Slott had gone down the hall to the secure communication center and was talking to Thera in Korea when Corrine got there. The communications specialist on duty had already arranged for her to join the line; all Corrine had to do was pick up the phone.
“The cargo container was lined with lead,” Thera was saying. “That’s why it was so heavy. It must have gone north when the 727 brought Ferguson north.”
“What went north?” asked Corrine.
“The plutonium,” explained Thera. “Park had a special container made for his aircraft. We have the scientist who designed it in North Korea, and I’ve spoken to the people who moved it.”
“They must have used it to bring the plutonium south,” said Slott.
“No, not south,” said Thera. “It
was
south. It went north.”
“I doubt that,” said Slott. “Park must be buying it from the North Koreans. He wouldn’t be
giving
them plutonium.”
“Why do you think it went north?” asked Corrine.
“Because the plutonium was at the waste site when I was there, and now it’s not. Right? They must have moved it out. Maybe it was in one of those train cars near the tag. and then was removed by the truck that Ferguson saw.”
“That just means they moved it to a better hiding place,” said Slott. “Giving bomb material to the North would make no sense. They’re almost at war.”
“Maybe Park thinks he’ll somehow benefit if there’s an attack on South Korea,” said Corrine.
“I don’t think so,” said Thera. “He’s kind of nutty, but not in that way. He collects old Korean relics. He’s
really
into history. Really into it.”
Corrine glanced up at Slott. “What did Ferguson say about Park? He hates the Japanese.”
“Big time,” said Thera. “Can’t stand them.”

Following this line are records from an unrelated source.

(** * Shared sensor buffer: a shallow embedding of [main.c] and [sbuffer.c]

    The development follows the two translation units of the repository:
    the linked-list queue of [sbuffer.c] ([sbuffer_init], [sbuffer_free],
    [sbuffer_insert], [sbuffer_remove]) and the program of [main.c]
    ([initialize_file], [log_sensor_data], [producer_thread],
    [consumer_thread], [main]).

    C state is modelled by explicit state passing over a [world]: a heap of
    allocated objects addressed by locations, the open [FILE] streams, the
    two diagnostic streams, and a script of the failures the environment
    will inject into fallible library calls ([malloc], [pthread_*_init],
    [fprintf], [fflush]). *)

From Stdlib Require Import ZArith Ascii String DecimalString.
From Stdlib Require Import Floats.PrimFloat Floats.SpecFloat Floats.FloatOps.
From stdpp Require Import gmap list strings.

Set Default Proof Using "Type".
Open Scope Z_scope.

(** ** Data model *)

(** A pointer is [NULL] ([None]) or the address of an allocated object. *)
Definition loc := positive.
Definition ptr := option loc.
Abbreviation NULL := (@None loc).

(** [config.h] is not among the sources; the three field types are read off
    the conversions [%d], [%.2f] and [%ld] that [log_sensor_data] prints them
    with: an integer, a [double] and a [long]. *)
Definition sensor_id_t := Z.
Definition sensor_value_t := float.
Definition sensor_ts_t := Z.

Record sensor_data_t := {
  id : sensor_id_t;
  value : sensor_value_t;
  ts : sensor_ts_t
}.

(** Modelled from the spec: [sbuffer.h] is not among the sources. Its three
    result macros are the spec's three outcomes of a queue operation,
    [Failure], [Success] and [EndOfStream]; they are kept apart as the three
    values of an enumeration. *)
Inductive sbuffer_status :=
| SBUFFER_FAILURE
| SBUFFER_SUCCESS
| SBUFFER_NO_DATA.

#[global] Instance sbuffer_status_eq_dec : EqDecision sbuffer_status.
Proof. solve_decision. Defined.

(** [pthread_mutex_t]: locked or not.  [pthread_cond_t] carries no data of
    its own: the threads waiting on it are those whose control is inside
    [pthread_cond_wait]. *)
Definition pthread_mutex_t := bool.
Inductive pthread_cond_t := PTHREAD_COND.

“The defector with the dictator’s bank data,” said Corrine, realizing where the senator’s e-mail had come from. “What if that plane were carrying a bomb?”
~ * ~
17
NORTH KOREA, SOUTH OF KWAKSAN
ON THE WESTERN COAST
Ferguson lay in his hiding spot among the rocks, leaning on his elbows as he contemplated the stars. He hadn’t slept. He couldn’t sleep; his mind spun in a million different directions, just beyond his control.
“We’re all going to die,” a friend who had pancreatic cancer once told him, “but I’ve been blessed with the knowledge that it’ll be very soon.”

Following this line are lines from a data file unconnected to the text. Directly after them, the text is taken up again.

(** * AdminTour: the event list pipeline (fetch, normalize, filter, paginate)

    A shallow embedding of the [AdminTour] React component: its state, the
    state transitions performed by its handlers and effects, and the pure
    derivations recomputed at every render ([filteredList], [totalPages],
    [paginatedList], [categories], [getVisiblePages], ...).

    Conventions.
    - JavaScript strings are [string]s; the Korean literals of the source are
      kept as they are (UTF-8 in this file).  Equality, emptiness and the
      substring test only compare sequences, so the encoding does not matter.
    - JavaScript numbers that hold page numbers, sizes and indices are [Z];
      the one division of the component is taken in [Q] before [Math.ceil].
    - [String.prototype.toLowerCase] is a parameter of the development. *)

From Stdlib Require Import ZArith QArith Qround String Ascii List Lia Bool.
From stdpp Require Import base list strings gmap sorting.
From Equations Require Import Equations.


Local Open Scope Z_scope.

(** ** JavaScript built-ins used by the component *)

Module JS.

(** [ToBoolean] on a string: only the empty string is falsy. *)
Definition truthy (s : string) : bool := negb (String.eqb s "").

(** [s.includes(t)]: [t] occurs in [s] at some position. *)
Fixpoint includes (s t : string) : bool :=
  if String.prefix t s then true
  else match s with
       | EmptyString => false
       | String _ s' => includes s' t
       end.

(** [Array.prototype.slice(start, end)] with its relative indices and its
    clamping to the array's length. *)
Definition slice {A} (l : list A) (start end_ : Z) : list A :=
  let len := Z.of_nat (length l) in
  let k := if start <? 0 then Z.max (len + start) 0 else Z.min start len in
  let final := if end_ <? 0 then Z.max (len + end_) 0 else Z.min end_ len in
  take (Z.to_nat (final - k)) (drop (Z.to_nat k) l).

(** [new Set(iterable)] read back with [Array.from]: a [Set] keeps its
    elements in insertion order and ignores the insertion of an element
    it already holds. *)
Definition Set_add `{EqDecision A} (acc : list A) (x : A) : list A :=
  if bool_decide (x ∈ acc) then acc else acc ++ [x].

“That’s because you’re a priest,” Ferguson had answered. “You see everything as a blessing.”
“Aye, but truly it is, because it gives me a chance to do my best until then. Every day.”

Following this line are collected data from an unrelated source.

(** An error raised while the connection is closed replaces whatever
    the call had to answer: rows, the affected-row sentence or an
    earlier error. *)
Theorem execute_sql_exit_error_wins :
  forall env query w config st1 e,
    get_db_config py_int py_int_error env = Returned config ->
    drv_connect drv config (w_db w) = (Returned tt, st1) ->
    (forall st, exists st', drv_conn_exit drv st = (Raised e, st')) ->
    fst (execute_sql py_int py_int_error drv env query w) =
      Returned ((match exc_class e with
                 | MySQLError => "MySQL error: "
                 | _ => "Unexpected error: "
                 end) ++ exc_text e).
Proof.
  intros env query w config st1 e Hcfg Hconnect Hexit.
  unfold_handlers. rewrite Hcfg. cbn. rewrite Hconnect. cbn.
  repeat match goal with
         | |- context [drv_conn_exit drv ?s] =>
             let st' := fresh "st" in
             let Hr := fresh "Hraise" in
             destruct (Hexit s) as (st' & Hr); rewrite Hr; cbn
         | |- context [drv_cursor drv ?s] =>
             destruct (drv_cursor drv s) as [[[]|?] ?]; cbn
         | |- context [drv_execute drv ?q ?p ?s] =>
             destruct (drv_execute drv q p s) as [[[]|?] ?]; cbn
         | |- context [drv_description drv ?s] =>
             destruct (drv_description drv s) as [[|? ?]|]; cbn
         | |- context [drv_fetchall drv ?s] =>
             destruct (drv_fetchall drv s) as [[[|? ?]|?] ?]; cbn
         | |- context [drv_commit drv ?s] =>
             destruct (drv_commit drv s) as [[[]|?] ?]; cbn
         | |- context [drv_cursor_exit drv ?s] =>
             destruct (drv_cursor_exit drv s) as [[[]|?] ?]; cbn
         end.
  all: destruct (exc_class e); reflexivity.
Qed.

(** Cells are joined without escaping: a row with the one cell
    ["a,b"] and a row with the two cells ["a"] and ["b"] give the same
    answer. *)
Theorem execute_sql_comma_ambiguity :
  forall env config d ds a b rows,
  forall query w st1 st2 st3 st4,
  forall query' w' st1' st2' st3' st4',
    get_db_config py_int py_int_error env = Returned config ->
    opens drv config (w_db w) st1 ->
    executes drv query st1 st2 ->
    drv_description drv st2 = Some (d :: ds) ->
    drv_fetchall drv st2 = (Returned ([CStr (a ++ "," ++ b)] :: rows), st3) ->
    closes drv st3 st4 ->
    opens drv config (w_db w') st1' ->
    executes drv query' st1' st2' ->
    drv_description drv st2' = Some (d :: ds) ->
    drv_fetchall drv st2' = (Returned ([CStr a; CStr b] :: rows), st3') ->
    closes drv st3' st4' ->
    fst (execute_sql py_int py_int_error drv env query w) =
    fst (execute_sql py_int py_int_error drv env query' w').
Proof.
  intros env config d ds a b rows query w st1 st2 st3 st4
    query' w' st1' st2' st3' st4'
    Hcfg Hopen Hexec Hdesc Hfetch Hclose Hopen' Hexec' Hdesc' Hfetch' Hclose'.
  rewrite (execute_sql_rows_run py_int py_int_error drv env query w config
             st1 st2 d ds _ rows st3 st4 Hcfg Hopen Hexec Hdesc Hfetch Hclose).
  rewrite (execute_sql_rows_run py_int py_int_error drv env query' w' config
             st1' st2' d ds _ rows st3' st4'
             Hcfg Hopen' Hexec' Hdesc' Hfetch' Hclose').
  reflexivity.
Qed.

End ExecuteSqlEdges.

(** ** [main] *)

Ltac unfold_main :=
  unfold main, main_startup, main_except, print, printed;
  unfold_handlers; cbn; unfold on_database; cbn.

Section MainFacts.

Variable py_int : string -> option Z.
Variable py_int_error : string -> string.
Context {St : Type}.
Variable drv : Driver St.
Variable mcp_run : World (Process St) -> ServerEnd * World (Process St).

(** With the configuration missing, [main] prints the configuration
    error and exits with status 1; the connector is not called and the
    server loop is not entered. *)
Theorem main_configuration_error :
  forall env w e,
    get_db_config py_int py_int_error env = Raised e ->
    main py_int py_int_error drv mcp_run env w =
      (SystemExit 1, printed ("Configuration error: " ++ exc_text e) w).
Proof.
  intros env w e Hcfg.
  assert (Hclass : exc_class e = ValueError).
  { revert Hcfg. unfold get_db_config.
    destruct (py_int (getenv_default env "MYSQL_PORT" "3306")).
    - match goal with
      | |- (if ?c then _ else _) = _ -> _ => destruct c
      end; intros H; inversion H; reflexivity.
    - intros H; inversion H; reflexivity. }
  unfold_main. rewrite Hcfg. cbn. rewrite Hclass. reflexivity.
Qed.

(** When the startup connection is refused, [main] prints the error of
    its class, exits with status 1 and never enters the server loop. *)
Theorem main_connection_error :
  forall env w config e st1,
    get_db_config py_int py_int_error env = Returned config ->
    drv_connect drv config (fst (w_db w)) = (Raised e, st1) ->
    main py_int py_int_error drv mcp_run env w =
      (SystemExit 1,
       printed ((match exc_class e with
                 | ValueError => "Configuration error: "
                 | MySQLError => "MySQL connection error: "
                 | OtherException => "Unexpected error: "
                 end) ++ exc_text e)
         (mkWorld (st1, snd (w_db w)) (w_log w ++ [EvConnect config]))).
Proof.
  intros env w config e st1 Hcfg Hconnect.
  destruct w as [[st0 out] log]. cbn in Hconnect.
  unfold_main. rewrite Hcfg. cbn. rewrite Hconnect. cbn.
  destruct (exc_class e); reflexivity.
Qed.

(** When the startup probe goes through, [main] has printed the server
    version and closed the probe's cursor and connection before the
    server loop starts.  Then: if the loop returns, [main] returns; if
    it is interrupted, [main] prints the shutdown line and returns; if
    it raises, [main] prints the error under the prefix of its class, a
    [ValueError] under "Configuration error: ", and exits with
    status 1. *)
Theorem main_serves_after_probe :
  forall env w config st1 st2 version_result st3 st4,
    get_db_config py_int py_int_error env = Returned config ->
    opens drv config (fst (w_db w)) st1 ->
    executes drv "SELECT VERSION()" st1 st2 ->
    drv_fetchone drv st2 = (Returned version_result, st3) ->
    closes drv st3 st4 ->
    let started :=
      mkWorld (st4,
               append (snd (w_db w))
                 ("Connected to MySQL " ++ version_of version_result))
              (w_log w ++
               [EvConnect config; EvCursor;
                EvExecute "SELECT VERSION()" None; EvFetchone;
                EvCursorExit; EvConnExit]) in
    (forall w2, mcp_run started = (ServerReturned, w2) ->
       main py_int py_int_error drv mcp_run env w = (Returns, w2)) /\
    (forall w2, mcp_run started = (ServerInterrupted, w2) ->
       main py_int py_int_error drv mcp_run env w =
         (Returns, printed (nl ++ "Shutting down server...") w2)) /\
    (forall e w2, mcp_run started = (ServerRaised e, w2) ->
       main py_int py_int_error drv mcp_run env w =
         (SystemExit 1,
          printed ((match exc_class e with
                     | ValueError => "Configuration error: "
                     | MySQLError => "MySQL connection error: "
                     | OtherException => "Unexpected error: "
                     end) ++ exc_text e) w2)).
Proof.
  intros env w config st1 st2 version_result st3 st4
    Hcfg Hopen Hexec Hone Hclose.
  destruct w as [[st0 out] log]. cbn in Hopen. cbv zeta.
  cbn [w_db w_log fst snd].
  assert (Hstart :
    main_startup py_int py_int_error drv env (mkWorld (st0, out) log) =
      (Returned tt,
       mkWorld (st4,
                append out
                  ("Connected to MySQL " ++ version_of version_result))
               (log ++
                [EvConnect config; EvCursor;
                 EvExecute "SELECT VERSION()" None; EvFetchone;
                 EvCursorExit; EvConnExit]))).
  { unfold main_startup, print, printed. unfold_handlers.
    rewrite Hcfg. cbn. unfold on_database. cbn.
    destruct Hopen as (st & Hconnect & Hcursor).
    rewrite Hconnect. cbn. rewrite Hcursor. cbn.
    unfold executes in Hexec. cbn in Hexec. rewrite Hexec. cbn.
    rewrite Hone. cbn.
    destruct Hclose as (st' & Hcx & Hnx).
    rewrite Hcx. cbn. rewrite Hnx. cbn.
    flatten_log. reflexivity. }
  unfold main. rewrite Hstart.
  split; [|split].
  - intros w2 Hrun. rewrite Hrun. reflexivity.
  - intros w2 Hrun. rewrite Hrun. reflexivity.
  - intros e w2 Hrun. rewrite Hrun. unfold main_except, print.
    destruct (exc_class e); reflexivity.
Qed.

End MainFacts.

(** ** Runs of the added properties on the scripted connector *)

Lemma get_db_config_returns_iff_witness :
  is_set test_env "MYSQL_USER" = true /\
  (exists config,
      get_db_config decimal_int int_error_text test_env = Returned config) /\
  ~ (exists config,
        get_db_config decimal_int int_error_text empty_user_env
          = Returned config).
Proof.
  split; [reflexivity|]. split.
  - apply (proj2 (get_db_config_returns_iff decimal_int int_error_text
                    test_env)).
    repeat split; try reflexivity. discriminate.
  - intros Hsome.
    destruct (proj1 (get_db_config_returns_iff decimal_int int_error_text
                       empty_user_env) Hsome) as (_ & Huser & _).
    discriminate Huser.
Defined.

Lemma get_db_config_errors_witness :
  get_db_config decimal_int int_error_text bad_port_env =
    Raised (mkExn ValueError
              "invalid literal for int() with base 10: 'abc'") /\
  get_db_config decimal_int int_error_text empty_user_env =
    Raised (mkExn ValueError missing_config_message).
Proof.
  split.
  - exact (proj1 (get_db_config_errors decimal_int int_error_text
                    bad_port_env) eq_refl).
  - apply (proj2 (get_db_config_errors decimal_int int_error_text
                    empty_user_env)).
    + discriminate.
    + reflexivity.
Defined.

Lemma get_db_config_lookup_witness :
  get_db_config decimal_int int_error_text test_env = Returned test_config /\
  config_get "user" test_config = VStr "test_user" /\
  config_get "host" test_config = VStr "localhost" /\
  config_get "autocommit" test_config = VBool true.
Proof.
  split; [reflexivity|].
  destruct (get_db_config_lookup decimal_int int_error_text test_env
              test_config eq_refl)
    as (Huser & _ & _ & Hhost & _ & _ & _ & _ & Hauto).
  split; [exact Huser|]. split; [exact Hhost | exact Hauto].
Defined.

Lemma get_db_config_keys_witness :
  exists config,
    get_db_config decimal_int int_error_text cert_env = Returned config /\
    map fst config = (base_keys ++ ["ssl_ca"])%list /\
    config_get "ssl_ca" config = VStr "/path/to/cert.pem".
Proof.
  eexists. split; [reflexivity|].
  match goal with
  | |- map fst ?c = _ /\ _ =>
      destruct (get_db_config_keys decimal_int int_error_text cert_env c
                  eq_refl) as (Hkeys & Hssl & _)
  end.
  split; [exact Hkeys | exact Hssl].
Defined.

Lemma execute_sql_protocol_witness :
  get_db_config decimal_int int_error_text test_env = Returned test_config /\
  exists events,
    w_log (snd (execute_sql decimal_int int_error_text mock_driver test_env
                  "SHOW TABLES" (world_of show_tables_mock))) =
      ([] ++ events)%list /\
    In events (execute_sql_traces test_config "SHOW TABLES").
Proof.
  split; [reflexivity|].
  exact (execute_sql_protocol decimal_int int_error_text mock_driver
           test_env "SHOW TABLES" (world_of show_tables_mock) test_config
           eq_refl).
Defined.

Lemma list_tables_protocol_witness :
  get_db_config decimal_int int_error_text test_env = Returned test_config /\
  exists events,
    w_log (snd (list_tables decimal_int int_error_text mock_driver test_env
                  (world_of unreachable_mock))) = ([] ++ events)%list /\
    In events (list_tables_traces test_config).
Proof.
  split; [reflexivity|].
  exact (list_tables_protocol decimal_int int_error_text mock_driver
           test_env (world_of unreachable_mock) test_config eq_refl).
Defined.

“Shouldn’t we do that anyway?”
“If we did, Ferg, then what in the world would I have to preach about every Sunday? Will you tell me that, lad?”
“Will you tell me that, lad?” said Ferguson now, staring at the night sky. “Will you tell me that?”
The thick clouds refused to answer.
If living meant living like this—shaking from the cold, exhausted, his mind torn off its pegs—was it worth living?
No.
Why bother?
Ferguson rubbed his eyes. They were like hard marbles in wooden saucers.
The sat phone began to buzz. He grabbed it, held it to his ear expectantly.
“We leaving?” he asked.
“Ferg, this is Corrine Alston. I’m here with Dan Slott.”
“Wicked Stepmother,” he said, forcing enthusiasm into his voice. “You calling to tell me I’m going to have to walk to China?”
“Ferg, when Park met with the general, was there any talk about a MiG-29?” asked Corrine.
“I didn’t hear the conversation,” said Ferguson. “Why?”
“We’ve been told that a MiG pilot is going to defect and fly to Japan with documents saying where Kim Jong-Il has hidden his money. We’ve located what we think is the airport where he’s supposed to be taking off from. It has an unimproved strip.”